Using the records below, transcribe word for word the stretch from the line that contains "let '(ok, b1, st1, a1)" through the line that contains "destruct (reallocate_bound a", both end lines included, and nothing else.

INPUT RECORDS —

--------------------------------------------------

(** X18. [reallocate_bound] returns true exactly when the next five
    allocations are granted. It never touches [max_n] or the confidence.
    When it returns true it has drawn five allocations, and each of the
    five arrays is a new block that holds the old cells. *)
Theorem reallocate_bound_grants (a : allocator) (b : bound_t) (st : bound_state_t)
    (e : Z) :
  let '(ok, b1, st1, a1) := reallocate_bound a b st e in
  ok = succeed 5 a /\ max_n b1 = max_n b /\ confidence b1 = confidence b /\
  (ok = true ->
   a1 = drop 5 a /\
   extends (first st) (first st1) /\ extends (second st) (second st1) /\
   extends (nk_table b) (nk_table b1) /\ extends (ak_table b) (ak_table b1) /\
   extends (pr_failure b) (pr_failure b1)).
Proof.
  destruct (reallocate_bound a b st e) as [[[ok b1] st1] a1] eqn:E.
  destruct ok.
  - pose proof (reallocate_bound_drawn _ _ _ _ _ _ _ E) as [Hs ->].
    apply reallocate_bound_true in E as (Hc & Hm & _ & H1 & H2 & H3 & H4 & H5 & _).
    split_and!; auto. intros _. by split_and!.
  - pose proof (reallocate_bound_false _ _ _ _ _ _ _ E) as (Hm & Hc & _).
    split_and!; auto; [|done].
    destruct (succeed 5 a) eqn:Hs; [|done].
    destruct (reallocate_bound_cells a b st e Hs) as (b2 & st2 & E2 & _).
    congruence.
Qed.

(** X19. [bound_build] returns at once, with nothing allocated and the
    table as it was, for a NULL handle and for a table whose [nk_table] or
    [state] is NULL. It does not check [ak_table], [pr_failure] or the two
    scratch vectors: if one of them is NULL, a rebuild of a table with
    [max_n >= 2] does not return. *)
Theorem bound_build_null_handling (fuel : nat) (a : allocator) (b : bound_t)
    (st : bound_state_t) (e : Z) :
  bound_build fuel a None e = Done (None, a) /\
  (nk_table b = None \/ state b = None ->
   bound_build fuel a (Some b) e = Done (Some b, a)) /\
  (nk_table b <> None -> state b = Some st -> 2 <= max_n b -> e <= max_n b ->
   ak_table b = None \/ pr_failure b = None \/
   first st = None \/ second st = None ->
   stuck (bound_build fuel a (Some b) e)).
Proof.
  split_and!; [done|apply bound_build_null|].
  intros Hnk Hst Hm He Hnull.
  destruct (bound_build fuel a (Some b) e) as [[r a']| |] eqn:H; simpl; [|done..].
  eapply bound_build_rebuild in H as (b1 & st1 & H & _); eauto.
  apply build_loop_not_null in H; unfold HSTART; [|lia..].
  destruct H as (? & ? & ? & ? & ?).
  destruct Hnull as [?|[?|[?|?]]]; congruence.
Qed.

--------------------------------------------------

SOLUTION BELOW —
  let '(ok, b1, st1, a1) := reallocate_bound a b st e in
  ok = succeed 5 a /\ max_n b1 = max_n b /\ confidence b1 = confidence b /\
  (ok = true ->
   a1 = drop 5 a /\
   extends (first st) (first st1) /\ extends (second st) (second st1) /\
   extends (nk_table b) (nk_table b1) /\ extends (ak_table b) (ak_table b1) /\
   extends (pr_failure b) (pr_failure b1)).
Proof.
  destruct (reallocate_bound a b st e) as [[[ok b1] st1] a1] eqn:E.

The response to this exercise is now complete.